- TASK OBJECTIVE: Go through the lines below one by one and count those holding the string "bool". Give the count alone.
RECORDS SHOWN Start Marker
(** * usercorn: go/ui/stream.go -- the streaming trace renderer

    A shallow embedding of [StreamUI] (the batching consumer [Feed]/[Flush],
    the state updater [update] and the renderer [insPrint], [blockPrint],
    [sysPrint]) together with the properties its description states.

    Conventions of the embedding
    - Go's [uint64], [uint8] and [int] values are integers in [Z]; the one
      arithmetic operation of the file, [s.PC += uint64(o.Size)], has its
      wrap-around at 2^64 written out ([wrap64]).
    - [[]byte] is [list byte]; Go strings are [string] (one [ascii] per byte,
      so Go's [len] is [String.length]).
    - Go maps ([Regs], [SpRegs], [Arch.RegNames()]) are [gmap].
    - The receiver [s *StreamUI] is threaded explicitly: every method takes
      the state and returns the new state.
    - The [io.Writer] is the list of chunks written so far, one entry per
      [fmt.Fprintf] call, oldest first. *)

From Stdlib Require Import ZArith String Ascii List HexString.
From Stdlib.Strings Require Import Byte.
From stdpp Require Import base tactics option list strings gmap pretty.

Set Warnings "-register-all".
Local Open Scope Z_scope.

(** ** Package [models]: the collaborators the file imports

    [models.Arch], [models.MemSim] and [models.Disas] are declared outside
    stream.go.  Only their interface is used here, so they are taken
    abstractly: the memory simulation and the disassembler are the methods of
    the class [Collaborators]. *)
Module models.

Record Arch := mkArch {
  (** [arch.SP]: the register number of the stack pointer. *)
  SP : Z;
  (** [arch.Bits]: the address width in bits (16, 32, 64, ...). *)
  Bits : nat;
  (** [arch.RegNames()]: register number to name. *)
  RegNames : gmap Z string
}.

Class Collaborators := {
  (** [models.MemSim], with the four methods stream.go calls.  The Go
      methods mutate the receiver and their results are discarded by
      stream.go; here each returns the new memory.  [Read m addr p] is the
      content of the buffer [p] after [m.Read(addr, p)]. *)
  MemSim : Type;
  MemSim_zero : MemSim;
  Map : MemSim → Z → Z → Z → bool → MemSim;
  Unmap : MemSim → Z → Z → MemSim;
  Write : MemSim → Z → list byte → MemSim;
  Read : MemSim → Z → list byte → list byte;
  (** [models.Disas(mem, addr, arch, showBytes)]: [None] stands for a
      non-nil [error]. *)
  Disas : list byte → Z → Arch → bool → option string
}.

End models.

(** ** Package [trace]: the operations of a trace

  The variants of [models.Op] that stream.go switches on, with the fields
  it reads. *)
Module trace.

Inductive Op : Type :=
| OpFrame (Ops : list Op)
| OpKeyframe (Ops : list Op)
| OpJmp (Addr : Z)
| OpStep (Size : Z)
| OpReg (Num : Z) (Val : Z)
| OpSpReg (Num : Z) (Val : list byte)
| OpMemMap (Addr : Z) (Size : Z) (Prot : Z) (Zero : Z)
| OpMemUnmap (Addr : Z) (Size : Z)
| OpMemRead (Addr : Z) (Data : list byte)
| OpMemWrite (Addr : Z) (Data : list byte)
| OpSyscall (Num : Z) (Args : list Z) (Ret : Z) (Ops : list Op)
| OpExit.

End trace.

Import trace.
(** ** The pieces of [fmt], [strings] and [strconv] that stream.go uses *)

(** The line feed, Go's ["\n"]. *)
Definition nl : string := String "010"%char EmptyString.

(** [strings.Repeat(s, n)] for a count [n] that is not negative. *)
Fixpoint Repeat (s : string) (n : nat) : string :=
  match n with
  | O => EmptyString
  | S n' => s +:+ Repeat s n'
  end.

(** [strings.Join(elems, sep)]. *)
Definition Join (elems : list string) (sep : string) : string :=
  String.concat sep elems.

(** The verb [%x] on an integer: lower-case hexadecimal digits. *)
Definition fmt_x (v : Z) : string :=
  match v with
  | Z0 => "0"
  | Zpos p => HexString.Raw.of_pos p EmptyString
  | Zneg p => "-" +:+ HexString.Raw.of_pos p EmptyString
  end.

(** The verb [%#x] on an integer: the digits of [%x] behind [0x]. *)
Definition fmt_sharp_x (v : Z) : string :=
  match v with
  | Zneg p => "-0x" +:+ HexString.Raw.of_pos p EmptyString
  | _ => "0x" +:+ fmt_x v
  end.

(** The verb [%d], and [strconv.Itoa]. *)
Definition fmt_d (v : Z) : string := pretty v.
Definition Itoa (v : Z) : string := pretty v.

(** One hexadecimal digit, for a value below 16. *)
Definition hex_digit (n : N) : string :=
  match n with
  | 0%N => "0" | 1%N => "1" | 2%N => "2" | 3%N => "3"
  | 4%N => "4" | 5%N => "5" | 6%N => "6" | 7%N => "7"
  | 8%N => "8" | 9%N => "9" | 10%N => "a" | 11%N => "b"
  | 12%N => "c" | 13%N => "d" | 14%N => "e" | _ => "f"
  end.

(** The verb [%x] on a byte slice: two digits per byte, nothing between. *)
Fixpoint fmt_x_bytes (p : list byte) : string :=
  match p with
  | [] => EmptyString
  | b :: p' =>
      hex_digit (Byte.to_N b / 16) +:+ hex_digit (Byte.to_N b mod 16)
      +:+ fmt_x_bytes p'
  end.

(** [make([]byte, size)]: [size] zero bytes ([size] is a [uint8]). *)
Definition make_bytes (size : Z) : list byte := replicate (Z.to_nat size) x00.

(** Left padding of [s] with the character [c] up to [width] bytes, as
    [fmt] pads the digits of an integer. *)
Definition lpad (c : string) (width : nat) (s : string) : string :=
  Repeat c (width - String.length s) +:+ s.

(** [unicode/utf8]: the table [first] on a leading byte, as the size of the
    encoding it announces and the range accepted for the second byte;
    [None] for an ASCII byte and for a byte that cannot lead. *)
Definition utf8_first (b : N) : option (nat * N * N) :=
  if (b <? 0xC2)%N then None
  else if (b <=? 0xDF)%N then Some (2%nat, 0x80%N, 0xBF%N)
  else if (b =? 0xE0)%N then Some (3%nat, 0xA0%N, 0xBF%N)
  else if (b <=? 0xEC)%N then Some (3%nat, 0x80%N, 0xBF%N)
  else if (b =? 0xED)%N then Some (3%nat, 0x80%N, 0x9F%N)
  else if (b <=? 0xEF)%N then Some (3%nat, 0x80%N, 0xBF%N)
  else if (b =? 0xF0)%N then Some (4%nat, 0x90%N, 0xBF%N)
  else if (b <=? 0xF3)%N then Some (4%nat, 0x80%N, 0xBF%N)
  else if (b =? 0xF4)%N then Some (4%nat, 0x80%N, 0x8F%N)
  else None.

(** A continuation byte, 0x80 to 0xBF. *)
Definition utf8_cont (c : ascii) : bool :=
  ((0x80 <=? N_of_ascii c) && (N_of_ascii c <=? 0xBF))%N.

(** The number of bytes [utf8.RuneCountInString] advances by at the byte [c]
    followed by [rest]: the size of a well-formed encoding, and one for an
    ASCII byte, an invalid byte or an encoding cut short. *)
Definition utf8_advance (c : ascii) (rest : string) : nat :=
  match utf8_first (N_of_ascii c) with
  | None => 1
  | Some (size, lo, hi) =>
      if (String.length rest <? size - 1)%nat then 1
      else
        match rest with
        | String c1 rest1 =>
            if negb ((lo <=? N_of_ascii c1) && (N_of_ascii c1 <=? hi))%N
            then 1
            else if (size =? 2)%nat then 2
            else
              match rest1 with
              | String c2 rest2 =>
                  if negb (utf8_cont c2) then 1
                  else if (size =? 3)%nat then 3
                  else
                    match rest2 with
                    | String c3 _ => if negb (utf8_cont c3) then 1 else 4
                    | EmptyString => 1
                    end
              | EmptyString => 1
              end
        | EmptyString => 1
        end
  end%nat.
RECORDS SHOWN End Marker
- THE ANSWER: 3